One may then question the reason of adopting this layer of service mesh network instead of incorporating the features into the applications. One such reason is flexibility: while monitoring and security is of utmost importance in the production stack, it can be a severe overhead in a development stack. Using a service mesh layer that can be separately configured from the containerized applications allow for flexibility and minimal overhead while following the best practice of build once and use everywhere. Also, the properties of the service mesh can be managed and tested separately from the applications.

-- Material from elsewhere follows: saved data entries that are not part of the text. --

(** A request another request's operation leaves alone *)
Lemma other_req rid rid' m m' : only_req rid m m' → rid' ≠ rid →
  blocks_of rid' m' = blocks_of rid' m ∧ ncached_of rid' m' = ncached_of rid' m ∧
  num_cached_block m' !! rid' = num_cached_block m !! rid'.
Proof. intros Ho Hne. unfold blocks_of, ncached_of. by destruct (only_req_other _ _ _ _ Ho Hne) as [-> ->]. Qed.

Lemma steps_back rid ms ms' P m' : steps_of rid ms ms' P → m' ∈ ms' →
  ∃ i m, ms !! i = Some m ∧ m ∈ ms ∧ only_req rid m m' ∧ P i m m'.
Proof.
  intros [Hl H] [i Hi]%list_elem_of_lookup. destruct (lookup_lt_is_Some_2 ms i) as [m Hm]; [rewrite <-Hl; by eapply lookup_lt_Some|].
  destruct (H i m Hm) as (m2 & ? & Ho & Hp). simplify_eq. exists i, m. split_and!; [done|by eapply list_elem_of_lookup_2|done|done].
Qed.

Definition update (k : KVCacheManager) (p : BlockPool) (ms : list Manager) : KVCacheManager :=
  set_coord (set_state (p, ms) (coordinator k)) k.

Lemma live_other k p ms rid rid' P N T : steps_of rid (mgrs k) ms P → rid' ≠ rid → live k rid' N T → live (update k p ms) rid' N T.
Proof.
  intros Hs Hne [HT Hl]. split; [done|]. intros m' Hm'. destruct (steps_back _ _ _ _ _ Hs Hm') as (i & m & _ & Hm & Ho & _).
  destruct (other_req _ _ _ _ Ho Hne) as (Eb & En & _). destruct (only_req_cfg _ _ _ Ho) as (Es & Ebs & _).
  unfold len_of, required_blocks. rewrite Eb, En, Es, Ebs. by apply Hl.
Qed.

Lemma absent_other k p ms rid rid' P : steps_of rid (mgrs k) ms P → rid' ≠ rid → absent k rid' → absent (update k p ms) rid'.
Proof.
  intros Hs Hne Ha m' Hm'. destruct (steps_back _ _ _ _ _ Hs Hm') as (i & m & _ & Hm & Ho & _).
  destruct (other_req _ _ _ _ Ho Hne) as (Eb & _ & En). rewrite Eb, En. by apply Ha.
Qed.

Lemma model_ok_update k p ms rid P : same_cfg (pool k) p → steps_of rid (mgrs k) ms P → model_ok k → model_ok (update k p ms).
Proof.
  intros Hc Hs [H1 H2 H3]. pose proof Hc as (_ & _ & _ & Ee & _).
  assert (∀ m', m' ∈ ms → ∃ m, m ∈ mgrs k ∧ mspec m' = mspec m) as Hspec.
  { intros m' Hm'. destruct (steps_back _ _ _ _ _ Hs Hm') as (i & m & _ & Hm & Ho & _).
    destruct (only_req_cfg _ _ _ Ho) as (Es & _). eauto. }
  split; simpl.
  - intros m' (m & Hm & ->)%Hspec. auto.
  - rewrite Ee. intros Hev m' (m & Hm & ->)%Hspec. auto.
  - intros Hca. destruct (H3 Hca) as [? ? Hse Hev]. split; simpl; [done|done| |].
    + intros m' (m & Hm & ->)%Hspec. auto.
    + rewrite Ee. intros Hev' m' (m & Hm & ->)%Hspec. auto.
Qed.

While there are advantages to run a service mesh layer to control the inter-service traffic, it does come with some disadvantages — after all, it is its own distinct layer and therefore there is management overhead. Other than the proxy containers that need to be deployed with each pod, it is necessary to maintain a control plane that is responsible for storing the traffic policies. Attached is the architecture of the popular Istio, it is apparent that each of the individual control plane pods need to be managed and operated distinctly (even when there are standardized deployments using Helm to facilitate that).

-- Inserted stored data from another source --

Lemma type_config override (P : string → Prop) `{∀ n, Decision (P n)} u d m page n ts :
  NoDup (u_specs u).*1 → filter P (u_specs u).*1 ≡ₚ d.*1 →
  (∀ n s, (n, s) ∈ d → ∃ s', (n, s') ∈ u_specs u ∧ same_format dtype_size s s') →
  spec_page_size_bytes dtype_size (UniformType u) = Ok page → py_div m page = Ok n →
  mapR (own_tensor (u_specs u) (may_override_num_blocks override n)) (filter P (u_specs u).*1) = Ok ts →
  let c := mkWConfig (may_override_num_blocks override n) ts [mkWGroup (filter P (u_specs u).*1) (UniformType u)] in
  holds_layers d c ∧
  (override = None → (∀ n s p, (n, s) ∈ u_specs u → page_size_bytes dtype_size s = Ok p → 0 < p) → 0 ≤ m →
   0 ≤ wc_num_blocks c ∧ Forall (λ t, 0 ≤ tensor_size t) (wc_tensors c) ∧ total_size c ≤ m < page * (wc_num_blocks c + 1)).
Proof.
  intros Hnd Hperm Hfmt Hpage Hn Hts c. split; [split|].
  - rewrite <-Hperm. cbn [wc_tensors c]. clear -Hts Hnd. apply mapR_ok in Hts. revert Hts. generalize (filter P (u_specs u).*1). intros l Hts.
    induction Hts as [|x t l ts' Ht _ IH]; [done|]. csimpl. apply own_tensor_ok in Ht as [-> _]; [|done]. simpl. by rewrite IH.
  - cbn [wc_tensors wc_num_blocks c]. intros t k s Ht Hk Hs. destruct (mapR_elem_r _ _ _ _ Hts Ht) as (k' & _ & Ek).
    apply own_tensor_ok in Ek as (Esh & s' & p & Hs' & Ep & Et); [|done]. rewrite Esh in Hk. apply list_elem_of_singleton in Hk as ->.
    destruct (Hfmt _ _ Hs) as (s'' & Hs'' & _ & Ef). apply OD.get_Some in Hs', Hs''; [|done|done]. assert (s'' = s') as -> by congruence.
    exists p. split; [congruence|done].
  - intros -> Hpos Hm. unfold may_override_num_blocks in *. cbn [default] in *. cbn [wc_tensors wc_num_blocks c]. unfold py_div in Hn.
    case_decide; [done|]. injection Hn as <-. cbn in Hpage. apply result_bind_ok in Hpage as (l & El & [= <-]).
    assert (0 ≤ zsum l) as Hl. { apply zsum_nonneg, Forall_forall. intros p Hp. destruct (mapR_elem_r _ _ _ _ El Hp) as (s & ([k s'] & -> & Hs)%list_elem_of_fmap & Es). specialize (Hpos _ _ _ Hs Es). lia. }
    assert (0 ≤ m / zsum l) by (apply Z.div_pos; lia). pose proof (Z.div_mod m (zsum l) ltac:(lia)). pose proof (Z.mod_pos_bound m (zsum l) ltac:(lia)).
    split_and!; [done| | |nia].
    + apply Forall_forall. intros t Ht. destruct (mapR_elem_r _ _ _ _ Hts Ht) as (k' & _ & Ek).
      apply own_tensor_ok in Ek as (_ & s' & p & Hs' & Ep & ->); [|done]. specialize (Hpos _ _ _ Hs' Ep). nia.
    + unfold total_size. cbn [wc_tensors c]. pose proof (own_tensors_size (u_specs u) (u_specs u) P _ l ts Hnd ltac:(done) ltac:(done) Hpos El Hts). nia.
Qed.
End tensors.

(** ** All workers *)

Lemma merge_specs_spec d : ∀ merged m, NoDup merged.*1 → merge_specs merged d = Ok m →
  NoDup m.*1 ∧ ∀ n s, (n, s) ∈ m ↔ (n, s) ∈ merged ∨ (n, s) ∈ d.
Proof.
  induction d as [|[n s] d IH]; intros merged m Hnd; cbn [merge_specs]; [intros [= <-]; set_solver|].
  destruct (OD.get n merged) as [s'|] eqn:E.
  - case_bool_decide as Es; [|done]. subst s'. apply OD.get_Some in E; [|done]. intros [Hm Hin]%IH; [|done]. split; [done|].
    intros n' s''. rewrite Hin, elem_of_cons. naive_solver.
  - intros [Hm Hin]%IH; [|by apply OD.NoDup_keys_set]. split; [done|]. intros n' s'. rewrite Hin, OD.set_new by done. set_solver.
Qed.

Lemma merge_workers_spec ds : ∀ merged m, NoDup merged.*1 → merge_workers merged ds = Ok m →
  NoDup m.*1 ∧ ∀ n s, (n, s) ∈ m ↔ (n, s) ∈ merged ∨ ∃ d, d ∈ ds ∧ (n, s) ∈ d.
Proof.
  induction ds as [|d ds IH]; intros merged m Hnd; cbn [merge_workers]; [intros [= <-]; split; [done|]; set_solver|].
  intros (m1 & [H1 Hin1]%merge_specs_spec & [H2 Hin2]%IH)%result_bind_ok; [|done|done]. split; [done|]. intros n s. rewrite Hin2, Hin1. set_solver.
Qed.

Lemma concat_filter {A} (P : A → Prop) `{∀ x, Decision (P x)} (ls : list (list A)) : concat (filter P <$> ls) = filter P (concat ls).
Proof. induction ls as [|l ls IH]; [done|]. csimpl. by rewrite filter_app, IH. Qed.

(** A worker's part of the groups has exactly its layers. *)
Lemma worker_groups_partition merged gs (d : spec_dict) : concat (wg_layers <$> gs) ≡ₚ merged.*1 → NoDup merged.*1 → NoDup d.*1 → d ⊆ merged →
  concat (wg_layers <$> worker_groups gs d) ≡ₚ d.*1.
Proof.
  intros Hp Hnd Hd Hsub. unfold worker_groups. rewrite <-list_fmap_compose. change (wg_layers ∘ _) with (filter (λ n, n ∈ d.*1) ∘ wg_layers).
  rewrite list_fmap_compose, concat_filter, Hp. apply NoDup_Permutation; [by apply NoDup_filter|done|].
  intros n. rewrite list_elem_of_filter. split; [by intros [? _]|]. intros Hn. split; [done|].
  apply list_elem_of_fmap in Hn as ([n' s] & -> & Hs). apply list_elem_of_fmap. exists (n', s). split; [done|]. by apply Hsub.
Qed.

Section workers.
Context (dtype_size : string → Z) (disable_hybrid : bool).

Context (override : option Z).

(** What a worker's configuration promises; the memory matters unless the number of blocks
    is overridden. *)
Definition worker_fits (x : spec_dict * Z) (c : WorkerConfig) : Prop :=
  holds_layers dtype_size x.1 c ∧ (override = None → 0 ≤ wc_num_blocks c ∧ Forall (λ t, 0 ≤ tensor_size t) (wc_tensors c) ∧ total_size c ≤ x.2).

AWS is therefore introducing the AWS App Mesh to reduce the overhead by providing a managed service mesh control plane. Similar to Istio, AWS App Mesh is also supporting Envoy — a CNCF project — as the proxy.
Fortifying the Container Ecosystem with a Common Fabric
While AWS Cloud Map and AWS App Mesh have just been announced, there will certainly be more exploration and implementation needed to fully understand the compatibility of the services. However, it’s interesting to see the approach AWS takes with the ecosystem. After introducing EKS and Fargate last year on top of ECS as services for container orchestration, each of which can best serve some distinct use cases after considering the varying needs on cloud agnosticity and near-zero setup time, this year the focus appears to be creating a common fabric that supports interoperability between the workload on EKS and ECS. As both of the services are advertised to support EKS, ECS, and Kubernetes on EC2, it is apparent that AWS is creating a service layer to provide a uniform AWS experience for the container ecosystem.

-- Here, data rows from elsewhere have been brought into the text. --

(* ===== verification/EncoderCache.v ===== *)
(** * vllm/v1/core/encoder_cache_manager.py and its use by the scheduler

    The cache of encoder outputs (embeddings of images or audio), counted in tokens,
    and the scheduler's [_try_schedule_encoder_inputs] and [_free_encoder_inputs]. *)

From stdpp Require Import base tactics option list gmap strings.
From Stdlib Require Import ZArith Lia.
From S2P Require Import Prelude KVCacheUtils Request.
Local Open Scope Z_scope.

(** ** State *)

Record EncoderCacheManager := mkEnc {
  cache_size : Z;
  num_free_slots : Z;
  num_freeable_slots : Z;
  cached : gmap string (gset string);
  freeable : list (string * Z);
  freed : list string;
}.

Definition enc_init (size : Z) : EncoderCacheManager := mkEnc size size size ∅ [] [].

Abbreviation ME := (M EncoderCacheManager).

Definition set_cached (c : gmap string (gset string)) (e : EncoderCacheManager) : EncoderCacheManager :=
  mkEnc (cache_size e) (num_free_slots e) (num_freeable_slots e) c (freeable e) (freed e).
Definition set_freeable (f : list (string * Z)) (n : Z) (e : EncoderCacheManager) : EncoderCacheManager :=
  mkEnc (cache_size e) (num_free_slots e) n (cached e) f (freed e).
Definition set_slots (free freeable' : Z) (e : EncoderCacheManager) : EncoderCacheManager :=
  mkEnc (cache_size e) free freeable' (cached e) (freeable e) (freed e).

(** ** Operations *)

Definition mm_hash_of (request : Request) (input_id : nat) : ME string :=
  f ← index (mm_features request) input_id; mret (identifier f).

Definition check_and_update_cache (request : Request) (input_id : nat) : ME bool :=
  mm_hash ← mm_hash_of request input_id;
  e ← get;
  match cached e !! mm_hash with
  | None => mret false
  | Some refs =>
      (if bool_decide (refs = ∅) then
         match OD.get mm_hash (freeable e) with
         | None => raise KeyError
         | Some n => modify (set_freeable (OD.del mm_hash (freeable e)) (num_freeable_slots e - n))
         end
       else mret ()) ;;
      modify (λ e, set_cached (<[mm_hash := {[request_id request]} ∪ refs]> (cached e)) e) ;;
      mret true
  end.

(** [while num_tokens > self.num_free_slots: ...], structural on the dictionary it pops *)
Fixpoint evict_loop (num_tokens : Z) (fr : list (string * Z)) (e : EncoderCacheManager) : result () * EncoderCacheManager :=
  if num_tokens <=? num_free_slots e then (Ok (), e) else
  match fr with
  | [] => (Raise KeyError, e)
  | (mm_hash, n) :: fr' =>
      let e1 := set_freeable fr' (num_freeable_slots e) e in
      match cached e !! mm_hash with
      | None => (Raise KeyError, e1)
      | Some _ => evict_loop num_tokens fr'
          (mkEnc (cache_size e) (num_free_slots e + n) (num_freeable_slots e) (delete mm_hash (cached e)) fr' (freed e ++ [mm_hash]))
      end
  end.

Definition evict (num_tokens : Z) : ME () := λ e, evict_loop num_tokens (freeable e) e.

Definition can_allocate (request : Request) (input_id : nat) (encoder_compute_budget num_tokens_to_schedule : Z) : ME bool :=
  num_tokens ← of_result (get_num_encoder_tokens request input_id);
  if encoder_compute_budget <? num_tokens then mret false else
  let num_tokens := num_tokens + num_tokens_to_schedule in
  e ← get;
  if num_tokens <=? num_free_slots e then mret true else
  if num_freeable_slots e <? num_tokens then mret false else
  evict num_tokens ;; mret true.

Definition allocate (request : Request) (input_id : nat) : ME () :=
  mm_hash ← mm_hash_of request input_id;
  modify (λ e, set_cached (<[mm_hash := default ∅ (cached e !! mm_hash)]> (cached e)) e) ;;
  num_encoder_tokens ← of_result (get_num_encoder_tokens request input_id);
  e ← get;
  assert_ (num_encoder_tokens <=? num_free_slots e) ;;
  assert_ (num_encoder_tokens <=? num_freeable_slots e) ;;
  modify (λ e, set_cached (<[mm_hash := {[request_id request]} ∪ default ∅ (cached e !! mm_hash)]> (cached e)) e) ;;
  modify (λ e, set_slots (num_free_slots e - num_encoder_tokens) (num_freeable_slots e - num_encoder_tokens) e).

Definition get_cached_input_ids (request : Request) (e : EncoderCacheManager) : list nat :=
  filter (λ i, is_Some (mm_features request !! i ≫= λ f, cached e !! identifier f))
    (seq 0 (length (mm_features request))).

Definition free_encoder_input (request : Request) (input_id : nat) : ME () :=
  mm_hash ← mm_hash_of request input_id;
  e ← get;
  let refs := default ∅ (cached e !! mm_hash) in
  if bool_decide (refs = ∅) then mret () else
  let refs' := refs ∖ {[request_id request]} in
  modify (set_cached (<[mm_hash := refs']> (cached e))) ;;
  if bool_decide (refs' = ∅) then
    num_tokens ← of_result (get_num_encoder_tokens request input_id);
    modify (λ e, set_freeable (OD.set mm_hash num_tokens (freeable e)) (num_freeable_slots e + num_tokens) e)
  else mret ().

Definition get_freed_mm_hashes : ME (list string) :=
  e ← get;
  modify (λ e, mkEnc (cache_size e) (num_free_slots e) (num_freeable_slots e) (cached e) (freeable e) []) ;;
  mret (freed e).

The uniform AWS containers experience is not only accentuated by the emerging service layer that currently consist of AWS App Mesh and AWS Cloud Map, but also by the newly announced AWS Marketplace for Containers. If one of the tenets of containers is “build once, use everywhere,” it is certainly applicable to third-party products as well. By introducing the AWS Marketplace for Containers, users can now conveniently and safely consume third-party images, similarly to how conveniently and safely leverage AMI for EC2 before.
Even when there are debates as to whether EKS or ECS or K8s on EC2 is the best way to run containers workloads, AWS makes the stance that no matter what the result of the debate is (as one can argue always that there is no one single best tool, but the need to have “the right tool for the right thing”), the common experience is on the platform itself, including the monitoring, debugging, the service discovery, and the service mesh tools. Once again, AWS is the unassailable leader in cloud computing not only because of the individual services, but how integrated the entire platform is to provide a uniform user experience. Competitors may use distinct features to promote alternative services, but if you are looking for a holistic cloud experience that includes sound container services, AWS is the way to go.